• _Exercise details_
Lines where the string "contract" appears are to be copied from the entries below.

• _Recorded data_
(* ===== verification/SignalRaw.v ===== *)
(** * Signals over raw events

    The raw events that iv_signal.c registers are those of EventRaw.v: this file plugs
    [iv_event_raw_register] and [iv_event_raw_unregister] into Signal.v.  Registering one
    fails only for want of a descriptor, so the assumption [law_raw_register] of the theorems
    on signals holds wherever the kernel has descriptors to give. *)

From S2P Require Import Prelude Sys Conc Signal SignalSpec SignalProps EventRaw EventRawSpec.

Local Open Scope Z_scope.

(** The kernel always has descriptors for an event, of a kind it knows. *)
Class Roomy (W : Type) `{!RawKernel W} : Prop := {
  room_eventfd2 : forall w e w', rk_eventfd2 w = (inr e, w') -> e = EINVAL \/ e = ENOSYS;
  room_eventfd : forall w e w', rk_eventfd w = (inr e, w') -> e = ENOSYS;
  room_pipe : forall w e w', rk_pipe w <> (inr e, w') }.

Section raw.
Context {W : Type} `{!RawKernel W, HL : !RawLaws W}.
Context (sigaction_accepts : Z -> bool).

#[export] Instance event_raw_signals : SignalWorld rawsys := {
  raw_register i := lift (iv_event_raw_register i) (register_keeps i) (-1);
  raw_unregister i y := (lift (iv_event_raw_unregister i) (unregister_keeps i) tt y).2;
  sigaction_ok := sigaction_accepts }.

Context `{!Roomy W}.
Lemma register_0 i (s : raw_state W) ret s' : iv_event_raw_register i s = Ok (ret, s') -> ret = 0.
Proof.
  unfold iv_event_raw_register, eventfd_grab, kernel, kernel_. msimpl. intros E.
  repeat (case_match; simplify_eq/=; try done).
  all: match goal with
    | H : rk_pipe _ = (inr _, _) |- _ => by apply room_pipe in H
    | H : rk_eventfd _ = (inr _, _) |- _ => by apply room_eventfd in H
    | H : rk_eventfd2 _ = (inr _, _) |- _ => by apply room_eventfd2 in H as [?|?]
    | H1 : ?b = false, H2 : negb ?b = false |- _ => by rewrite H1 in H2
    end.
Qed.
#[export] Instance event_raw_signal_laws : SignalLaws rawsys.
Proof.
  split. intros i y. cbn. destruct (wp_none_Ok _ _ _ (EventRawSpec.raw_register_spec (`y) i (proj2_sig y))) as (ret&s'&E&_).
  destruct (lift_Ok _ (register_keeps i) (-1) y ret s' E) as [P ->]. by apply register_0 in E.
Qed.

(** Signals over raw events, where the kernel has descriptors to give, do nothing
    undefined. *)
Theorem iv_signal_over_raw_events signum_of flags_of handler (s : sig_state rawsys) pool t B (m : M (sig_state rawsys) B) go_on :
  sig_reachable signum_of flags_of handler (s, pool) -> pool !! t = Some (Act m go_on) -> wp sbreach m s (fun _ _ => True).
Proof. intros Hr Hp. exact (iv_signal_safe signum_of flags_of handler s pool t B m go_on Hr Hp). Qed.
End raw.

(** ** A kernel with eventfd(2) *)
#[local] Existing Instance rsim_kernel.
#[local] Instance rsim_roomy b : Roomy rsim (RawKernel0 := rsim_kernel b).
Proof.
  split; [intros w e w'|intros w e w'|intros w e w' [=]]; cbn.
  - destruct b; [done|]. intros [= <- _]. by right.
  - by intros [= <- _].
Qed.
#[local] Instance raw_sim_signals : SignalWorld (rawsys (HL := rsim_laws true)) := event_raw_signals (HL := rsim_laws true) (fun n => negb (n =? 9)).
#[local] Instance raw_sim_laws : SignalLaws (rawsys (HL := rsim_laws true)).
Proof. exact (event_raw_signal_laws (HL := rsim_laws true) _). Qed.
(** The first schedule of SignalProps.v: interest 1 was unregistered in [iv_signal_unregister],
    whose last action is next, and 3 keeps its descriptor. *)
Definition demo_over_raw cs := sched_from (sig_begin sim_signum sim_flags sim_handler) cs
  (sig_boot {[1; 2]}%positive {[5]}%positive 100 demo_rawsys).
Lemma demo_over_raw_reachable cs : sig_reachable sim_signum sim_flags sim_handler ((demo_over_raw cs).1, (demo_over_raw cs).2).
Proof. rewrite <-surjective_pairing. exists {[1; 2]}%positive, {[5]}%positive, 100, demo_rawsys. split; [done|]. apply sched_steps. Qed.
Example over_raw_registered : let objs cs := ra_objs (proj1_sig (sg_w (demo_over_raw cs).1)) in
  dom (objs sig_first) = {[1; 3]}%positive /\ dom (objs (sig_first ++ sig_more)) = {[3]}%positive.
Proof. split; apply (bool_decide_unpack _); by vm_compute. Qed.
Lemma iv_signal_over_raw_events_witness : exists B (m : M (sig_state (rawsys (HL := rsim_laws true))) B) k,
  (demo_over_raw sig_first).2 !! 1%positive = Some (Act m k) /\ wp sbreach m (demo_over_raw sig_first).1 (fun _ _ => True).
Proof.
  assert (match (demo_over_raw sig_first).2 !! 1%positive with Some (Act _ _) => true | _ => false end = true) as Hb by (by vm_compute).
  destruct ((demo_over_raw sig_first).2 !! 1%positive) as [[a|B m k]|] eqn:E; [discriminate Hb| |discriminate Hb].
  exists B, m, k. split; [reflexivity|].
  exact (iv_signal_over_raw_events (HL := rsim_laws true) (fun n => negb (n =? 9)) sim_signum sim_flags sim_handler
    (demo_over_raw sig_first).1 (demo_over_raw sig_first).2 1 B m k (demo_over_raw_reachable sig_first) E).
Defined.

==

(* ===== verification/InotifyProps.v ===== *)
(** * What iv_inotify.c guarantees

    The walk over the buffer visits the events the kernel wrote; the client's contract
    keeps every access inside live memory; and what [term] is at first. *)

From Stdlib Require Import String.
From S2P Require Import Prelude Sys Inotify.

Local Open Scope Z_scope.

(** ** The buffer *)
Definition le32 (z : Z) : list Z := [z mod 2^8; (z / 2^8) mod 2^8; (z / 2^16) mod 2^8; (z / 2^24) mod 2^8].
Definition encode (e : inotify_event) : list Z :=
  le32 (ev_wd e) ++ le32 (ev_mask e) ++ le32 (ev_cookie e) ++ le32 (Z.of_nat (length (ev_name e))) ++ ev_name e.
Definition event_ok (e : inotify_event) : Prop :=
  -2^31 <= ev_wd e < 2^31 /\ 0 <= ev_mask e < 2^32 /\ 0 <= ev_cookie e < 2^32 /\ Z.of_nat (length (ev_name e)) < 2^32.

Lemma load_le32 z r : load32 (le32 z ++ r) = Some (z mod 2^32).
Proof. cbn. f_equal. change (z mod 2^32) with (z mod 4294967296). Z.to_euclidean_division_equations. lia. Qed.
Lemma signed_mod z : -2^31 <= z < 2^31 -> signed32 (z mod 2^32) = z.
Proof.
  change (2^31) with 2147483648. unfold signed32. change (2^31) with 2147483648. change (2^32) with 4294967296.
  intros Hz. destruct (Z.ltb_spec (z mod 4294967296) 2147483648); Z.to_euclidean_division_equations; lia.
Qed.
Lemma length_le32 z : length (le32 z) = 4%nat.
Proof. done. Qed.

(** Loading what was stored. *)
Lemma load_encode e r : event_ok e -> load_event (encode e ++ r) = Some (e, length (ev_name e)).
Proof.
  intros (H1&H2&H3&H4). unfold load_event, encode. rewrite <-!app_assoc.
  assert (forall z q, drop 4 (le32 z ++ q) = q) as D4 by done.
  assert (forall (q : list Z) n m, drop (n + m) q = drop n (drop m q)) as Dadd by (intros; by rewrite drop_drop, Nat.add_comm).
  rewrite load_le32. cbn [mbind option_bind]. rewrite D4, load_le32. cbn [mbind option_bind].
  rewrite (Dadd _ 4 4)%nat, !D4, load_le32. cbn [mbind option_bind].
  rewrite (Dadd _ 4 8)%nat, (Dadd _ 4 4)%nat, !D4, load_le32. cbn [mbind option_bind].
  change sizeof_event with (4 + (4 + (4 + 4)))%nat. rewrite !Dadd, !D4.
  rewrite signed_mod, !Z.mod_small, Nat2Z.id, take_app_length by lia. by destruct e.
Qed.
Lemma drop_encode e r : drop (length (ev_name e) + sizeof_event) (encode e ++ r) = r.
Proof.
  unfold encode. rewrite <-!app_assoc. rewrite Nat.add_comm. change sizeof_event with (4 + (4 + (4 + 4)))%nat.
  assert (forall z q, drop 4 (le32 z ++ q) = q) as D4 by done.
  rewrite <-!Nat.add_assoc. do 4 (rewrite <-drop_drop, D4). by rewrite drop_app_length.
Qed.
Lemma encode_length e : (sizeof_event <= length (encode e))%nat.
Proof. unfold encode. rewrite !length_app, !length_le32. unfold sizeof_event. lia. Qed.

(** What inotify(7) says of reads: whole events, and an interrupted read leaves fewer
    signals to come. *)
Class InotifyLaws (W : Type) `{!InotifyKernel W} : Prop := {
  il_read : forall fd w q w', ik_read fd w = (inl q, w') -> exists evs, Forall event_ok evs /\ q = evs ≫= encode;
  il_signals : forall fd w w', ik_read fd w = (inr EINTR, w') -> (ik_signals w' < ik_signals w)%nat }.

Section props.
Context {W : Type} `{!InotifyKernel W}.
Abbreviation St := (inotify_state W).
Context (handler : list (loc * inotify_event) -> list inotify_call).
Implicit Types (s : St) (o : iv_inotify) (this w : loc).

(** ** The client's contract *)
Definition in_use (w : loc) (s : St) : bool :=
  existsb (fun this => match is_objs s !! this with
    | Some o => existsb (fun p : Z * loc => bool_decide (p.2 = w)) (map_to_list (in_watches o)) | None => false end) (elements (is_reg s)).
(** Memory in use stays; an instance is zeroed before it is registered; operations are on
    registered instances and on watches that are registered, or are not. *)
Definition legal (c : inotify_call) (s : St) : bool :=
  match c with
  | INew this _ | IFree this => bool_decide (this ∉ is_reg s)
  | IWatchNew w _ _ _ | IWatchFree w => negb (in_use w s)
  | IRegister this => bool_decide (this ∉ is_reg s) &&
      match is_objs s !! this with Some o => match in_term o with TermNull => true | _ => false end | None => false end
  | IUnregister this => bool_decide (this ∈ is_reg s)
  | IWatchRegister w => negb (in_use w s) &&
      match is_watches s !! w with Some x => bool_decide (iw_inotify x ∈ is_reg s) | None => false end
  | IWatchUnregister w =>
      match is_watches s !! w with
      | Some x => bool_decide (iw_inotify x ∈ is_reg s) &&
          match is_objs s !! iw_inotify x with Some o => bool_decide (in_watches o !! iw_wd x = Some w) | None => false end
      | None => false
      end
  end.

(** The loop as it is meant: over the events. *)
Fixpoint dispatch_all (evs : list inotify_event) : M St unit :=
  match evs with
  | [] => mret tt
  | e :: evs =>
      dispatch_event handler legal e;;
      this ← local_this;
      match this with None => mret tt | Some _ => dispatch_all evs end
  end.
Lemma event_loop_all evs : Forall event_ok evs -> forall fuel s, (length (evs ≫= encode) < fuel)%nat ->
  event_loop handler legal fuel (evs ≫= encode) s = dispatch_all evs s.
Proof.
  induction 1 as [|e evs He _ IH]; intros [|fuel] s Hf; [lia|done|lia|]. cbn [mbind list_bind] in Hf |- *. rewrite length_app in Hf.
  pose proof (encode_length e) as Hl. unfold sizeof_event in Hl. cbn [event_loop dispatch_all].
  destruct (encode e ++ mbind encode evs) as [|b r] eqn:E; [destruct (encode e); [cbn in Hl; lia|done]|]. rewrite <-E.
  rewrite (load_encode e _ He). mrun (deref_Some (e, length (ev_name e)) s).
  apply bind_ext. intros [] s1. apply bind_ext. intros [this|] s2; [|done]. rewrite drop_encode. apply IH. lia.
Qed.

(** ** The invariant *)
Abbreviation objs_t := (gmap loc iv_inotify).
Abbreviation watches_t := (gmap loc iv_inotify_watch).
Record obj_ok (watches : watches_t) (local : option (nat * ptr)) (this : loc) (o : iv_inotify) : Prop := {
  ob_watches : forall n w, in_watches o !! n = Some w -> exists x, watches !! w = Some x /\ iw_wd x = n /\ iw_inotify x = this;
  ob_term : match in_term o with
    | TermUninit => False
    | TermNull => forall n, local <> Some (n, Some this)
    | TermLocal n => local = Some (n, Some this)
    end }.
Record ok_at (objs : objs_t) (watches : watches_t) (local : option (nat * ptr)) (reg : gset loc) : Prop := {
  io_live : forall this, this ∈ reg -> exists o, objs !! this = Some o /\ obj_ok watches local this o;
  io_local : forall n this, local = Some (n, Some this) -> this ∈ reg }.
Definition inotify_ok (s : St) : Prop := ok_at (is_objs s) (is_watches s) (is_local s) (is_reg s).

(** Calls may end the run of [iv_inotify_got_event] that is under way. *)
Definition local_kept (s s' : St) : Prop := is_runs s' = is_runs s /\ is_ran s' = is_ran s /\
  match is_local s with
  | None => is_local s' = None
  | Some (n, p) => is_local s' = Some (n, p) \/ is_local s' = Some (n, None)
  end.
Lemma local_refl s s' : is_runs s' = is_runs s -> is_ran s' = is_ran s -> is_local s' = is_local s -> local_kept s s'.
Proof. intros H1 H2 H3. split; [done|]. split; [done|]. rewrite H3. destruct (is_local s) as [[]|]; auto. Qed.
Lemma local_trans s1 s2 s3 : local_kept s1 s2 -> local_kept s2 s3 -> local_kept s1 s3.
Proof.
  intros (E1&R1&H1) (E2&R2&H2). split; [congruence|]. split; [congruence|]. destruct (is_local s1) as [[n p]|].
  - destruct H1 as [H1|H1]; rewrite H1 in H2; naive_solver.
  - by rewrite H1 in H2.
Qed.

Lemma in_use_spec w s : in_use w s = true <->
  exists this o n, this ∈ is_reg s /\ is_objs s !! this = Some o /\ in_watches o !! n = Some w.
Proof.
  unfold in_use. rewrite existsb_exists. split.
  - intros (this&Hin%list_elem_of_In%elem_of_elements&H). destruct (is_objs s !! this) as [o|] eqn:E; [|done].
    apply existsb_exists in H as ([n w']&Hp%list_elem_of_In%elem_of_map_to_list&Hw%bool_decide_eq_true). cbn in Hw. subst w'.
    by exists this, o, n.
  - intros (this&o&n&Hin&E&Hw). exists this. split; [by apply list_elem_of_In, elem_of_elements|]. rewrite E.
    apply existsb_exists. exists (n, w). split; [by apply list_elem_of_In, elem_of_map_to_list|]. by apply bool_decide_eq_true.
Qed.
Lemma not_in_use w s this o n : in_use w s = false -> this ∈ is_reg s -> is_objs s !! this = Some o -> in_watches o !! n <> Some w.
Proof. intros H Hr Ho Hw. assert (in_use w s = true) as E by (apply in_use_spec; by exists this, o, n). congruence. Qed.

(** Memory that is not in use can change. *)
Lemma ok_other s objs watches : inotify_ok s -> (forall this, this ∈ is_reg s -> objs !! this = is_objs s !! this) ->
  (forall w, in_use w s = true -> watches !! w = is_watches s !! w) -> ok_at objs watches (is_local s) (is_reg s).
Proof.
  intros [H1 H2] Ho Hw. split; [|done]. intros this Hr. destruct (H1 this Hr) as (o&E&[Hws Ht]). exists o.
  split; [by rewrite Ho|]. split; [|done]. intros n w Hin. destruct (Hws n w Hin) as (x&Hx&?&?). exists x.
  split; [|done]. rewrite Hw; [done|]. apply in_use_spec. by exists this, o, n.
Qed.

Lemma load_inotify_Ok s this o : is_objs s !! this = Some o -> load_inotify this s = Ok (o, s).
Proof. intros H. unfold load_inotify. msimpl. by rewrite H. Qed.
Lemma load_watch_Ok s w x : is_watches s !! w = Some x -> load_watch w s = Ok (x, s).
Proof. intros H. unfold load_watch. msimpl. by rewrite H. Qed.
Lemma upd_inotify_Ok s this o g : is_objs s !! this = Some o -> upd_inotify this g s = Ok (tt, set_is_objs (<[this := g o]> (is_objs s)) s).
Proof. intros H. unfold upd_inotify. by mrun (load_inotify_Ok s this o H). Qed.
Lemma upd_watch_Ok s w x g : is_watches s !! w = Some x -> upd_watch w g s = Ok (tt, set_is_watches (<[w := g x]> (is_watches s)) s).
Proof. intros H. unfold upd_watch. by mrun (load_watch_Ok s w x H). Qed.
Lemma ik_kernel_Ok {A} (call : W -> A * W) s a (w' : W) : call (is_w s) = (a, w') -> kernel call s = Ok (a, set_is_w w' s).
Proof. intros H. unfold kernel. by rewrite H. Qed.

• _Answer section_
    The walk over the buffer visits the events the kernel wrote; the client's contract
(** ** The client's contract *)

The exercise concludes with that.